(MATERIAL PROVIDED Opens)

(* ===== verification/Variance.v ===== *)
(** Variances and the thresholds that decide on approval:
    [services/variance_service.py]. *)

From S2P Require Import Prelude PyFloat Py Store ListStore Guard Lifecycle.

Local Open Scope Z_scope.
Local Open Scope stock_scope.

Definition percent (x : float) : float := fmul x (of_Z 100).

(** [calculate_variance] *)
Definition calculate_variance (counted_qty expected_qty unit_price : float) (valuation_basis : string) : doc :=
  let quantity_variance := fsub counted_qty expected_qty in
  let expected_value := fmul expected_qty unit_price in
  let counted_value := fmul counted_qty unit_price in
  let value_variance := fsub counted_value expected_value in
  let percentage_variance :=
    if feq expected_qty f0 then f0 else percent (fdiv quantity_variance expected_qty) in
  [("quantity_variance", VFloat (round_nd quantity_variance 2));
   ("value_variance", VFloat (round_nd value_variance 2));
   ("percentage_variance", VFloat (round_nd percentage_variance 2));
   ("expected_qty", VFloat expected_qty); ("counted_qty", VFloat counted_qty);
   ("unit_price", VFloat unit_price);
   ("expected_value", VFloat (round_nd expected_value 2));
   ("counted_value", VFloat (round_nd counted_value 2));
   ("valuation_basis", VStr valuation_basis)].

Definition abs_item (k : string) (variance_data : doc) : outcome float :=
  obind (item k variance_data) (fun v =>
  match v with VFloat x => Ok (fabs x) | _ => Raise (TypeError "bad operand type for abs()") end).

(** The value a threshold of a type looks at; [None] for an unknown type. *)
Definition actual_value (threshold_type : val) (variance_data : doc) : outcome (option float) :=
  let value k := obind (abs_item k variance_data) (fun x => Ok (Some x)) in
  if py_eqb threshold_type (VStr "quantity") then value "quantity_variance"
  else if py_eqb threshold_type (VStr "value") then value "value_variance"
  else if py_eqb threshold_type (VStr "percentage") then value "percentage_variance"
  else Ok None.

Definition threshold_violated (operator : val) (actual : float) (threshold_value : val) : outcome bool :=
  if py_eqb operator (VStr "gte") then float_ge actual threshold_value
  else if py_eqb operator (VStr "lte") then float_le actual threshold_value
  else Ok (py_eqb operator (VStr "eq") && py_eqb (VFloat actual) threshold_value).

Definition violation (threshold : doc) (threshold_type threshold_value operator : val) (actual : float) : doc :=
  [("threshold_type", threshold_type); ("threshold_value", threshold_value);
   ("actual_value", VFloat actual); ("operator", operator);
   ("require_supervisor", dget "require_supervisor" (VBool true) threshold);
   ("require_reason", dget "require_reason" (VBool false) threshold);
   ("currency", dget "currency" (VStr "INR") threshold)].

(** One threshold: the violation, when it is enabled and violated. *)
Definition check_threshold (variance_data : doc) (threshold : val) : outcome (option doc) :=
  match threshold with
  | VDict t =>
      if negb (truthy (dget "enabled" (VBool true) t)) then Ok None
      else
        obind (item "threshold_type" t) (fun threshold_type =>
        obind (item "operator" t) (fun operator =>
        obind (item "value" t) (fun threshold_value =>
        obind (actual_value threshold_type variance_data) (fun actual =>
        match actual with
        | None => Ok None
        | Some x =>
            obind (threshold_violated operator x threshold_value) (fun violated =>
            Ok (if violated then Some (violation t threshold_type threshold_value operator x) else None))
        end))))
  | _ => Raise (AttributeError "object has no attribute 'get'")
  end.

Fixpoint violations (variance_data : doc) (thresholds : list val) : outcome (list doc) :=
  match thresholds with
  | [] => Ok []
  | t :: rest =>
      obind (check_threshold variance_data t) (fun v =>
      obind (violations variance_data rest) (fun l =>
      Ok (match v with Some d => d :: l | None => l end)))
  end.

Definition needs_supervisor (v : doc) : bool := truthy (get "require_supervisor" v).

Definition default_thresholds : val := VList [
  VDict [("threshold_type", VStr "quantity"); ("operator", VStr "gte"); ("value", VFloat (of_Z 1));
         ("require_supervisor", VBool true); ("require_reason", VBool false); ("enabled", VBool true)];
  VDict [("threshold_type", VStr "value"); ("operator", VStr "gte"); ("value", VFloat (of_Z 500));
         ("currency", VStr "INR");
         ("require_supervisor", VBool true); ("require_reason", VBool true); ("enabled", VBool true)]].

Section variance.
Context {C : Type} `{Mongo C}.
Context (clock : nat → Z).

Definition configs : string := "variance_threshold_configs".
Definition default_name : query := QEq "name" (VStr "Default Variance Thresholds").

(** A config of the given scope, unless it is empty. *)
Definition find_config (q : query) : M (world C) (option doc) :=
  do c <- db_find_one configs q ;;
  ret match c with Some ((_ :: _) as d) => Some d | _ => None end.

(** The next place to look, when nothing has been found yet. *)
Definition or_find (found : option doc) (applies : bool) (q : query) : M (world C) (option doc) :=
  match found with
  | Some _ => ret found
  | None => if applies then find_config q else ret None
  end.

Definition _get_applicable_config (category location : val) : M (world C) (option doc) :=
  do c <- or_find None (truthy category && truthy location)
            (QAnd [QEq "apply_to_categories" category; QEq "apply_to_locations" location]) ;;
  do c <- or_find c (truthy category)
            (QAnd [QEq "apply_to_categories" category; QEq "apply_to_locations" VNone]) ;;
  do c <- or_find c (truthy location)
            (QAnd [QEq "apply_to_categories" VNone; QEq "apply_to_locations" location]) ;;
  or_find c true default_name.

Definition _get_default_config : M (world C) doc :=
  do c <- find_config default_name ;;
  match c with
  | Some d => ret d
  | None =>
      do created <- utc_now clock ;;
      do updated <- utc_now clock ;;
      db_insert_one_unsessioned configs
        [("name", VStr "Default Variance Thresholds");
         ("description", VStr "Standard thresholds for all items");
         ("thresholds", default_thresholds); ("apply_to_categories", VNone); ("apply_to_locations", VNone);
         ("created_at", VTime created); ("updated_at", VTime updated)]
  end.

Definition check_thresholds (variance_data : doc) (item_category location : val)
  : M (world C) (bool * list doc) :=
  do found <- _get_applicable_config item_category location ;;
  do config <- match found with Some c => ret c | None => _get_default_config end ;;
  do thresholds <- lift (py_iter (dget "thresholds" (VList []) config)) ;;
  do violated_thresholds <- lift (violations variance_data thresholds) ;;
  ret (existsb needs_supervisor violated_thresholds, violated_thresholds).
End variance.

(MATERIAL PROVIDED Closes)

In the records above, the line with "Ok (match v" marks the start and the line with "db_insert_one_unsessioned configs" marks the end; copy that stretch exactly, both lines included, and nothing else.

      Ok (match v with Some d => d :: l | None => l end)))
  end.

Definition needs_supervisor (v : doc) : bool := truthy (get "require_supervisor" v).

Definition default_thresholds : val := VList [
  VDict [("threshold_type", VStr "quantity"); ("operator", VStr "gte"); ("value", VFloat (of_Z 1));
         ("require_supervisor", VBool true); ("require_reason", VBool false); ("enabled", VBool true)];
  VDict [("threshold_type", VStr "value"); ("operator", VStr "gte"); ("value", VFloat (of_Z 500));
         ("currency", VStr "INR");
         ("require_supervisor", VBool true); ("require_reason", VBool true); ("enabled", VBool true)]].

Section variance.
Context {C : Type} `{Mongo C}.
Context (clock : nat → Z).

Definition configs : string := "variance_threshold_configs".
Definition default_name : query := QEq "name" (VStr "Default Variance Thresholds").

(** A config of the given scope, unless it is empty. *)
Definition find_config (q : query) : M (world C) (option doc) :=
  do c <- db_find_one configs q ;;
  ret match c with Some ((_ :: _) as d) => Some d | _ => None end.

(** The next place to look, when nothing has been found yet. *)
Definition or_find (found : option doc) (applies : bool) (q : query) : M (world C) (option doc) :=
  match found with
  | Some _ => ret found
  | None => if applies then find_config q else ret None
  end.

Definition _get_applicable_config (category location : val) : M (world C) (option doc) :=
  do c <- or_find None (truthy category && truthy location)
            (QAnd [QEq "apply_to_categories" category; QEq "apply_to_locations" location]) ;;
  do c <- or_find c (truthy category)
            (QAnd [QEq "apply_to_categories" category; QEq "apply_to_locations" VNone]) ;;
  do c <- or_find c (truthy location)
            (QAnd [QEq "apply_to_categories" VNone; QEq "apply_to_locations" location]) ;;
  or_find c true default_name.

Definition _get_default_config : M (world C) doc :=
  do c <- find_config default_name ;;
  match c with
  | Some d => ret d
  | None =>
      do created <- utc_now clock ;;
      do updated <- utc_now clock ;;
      db_insert_one_unsessioned configs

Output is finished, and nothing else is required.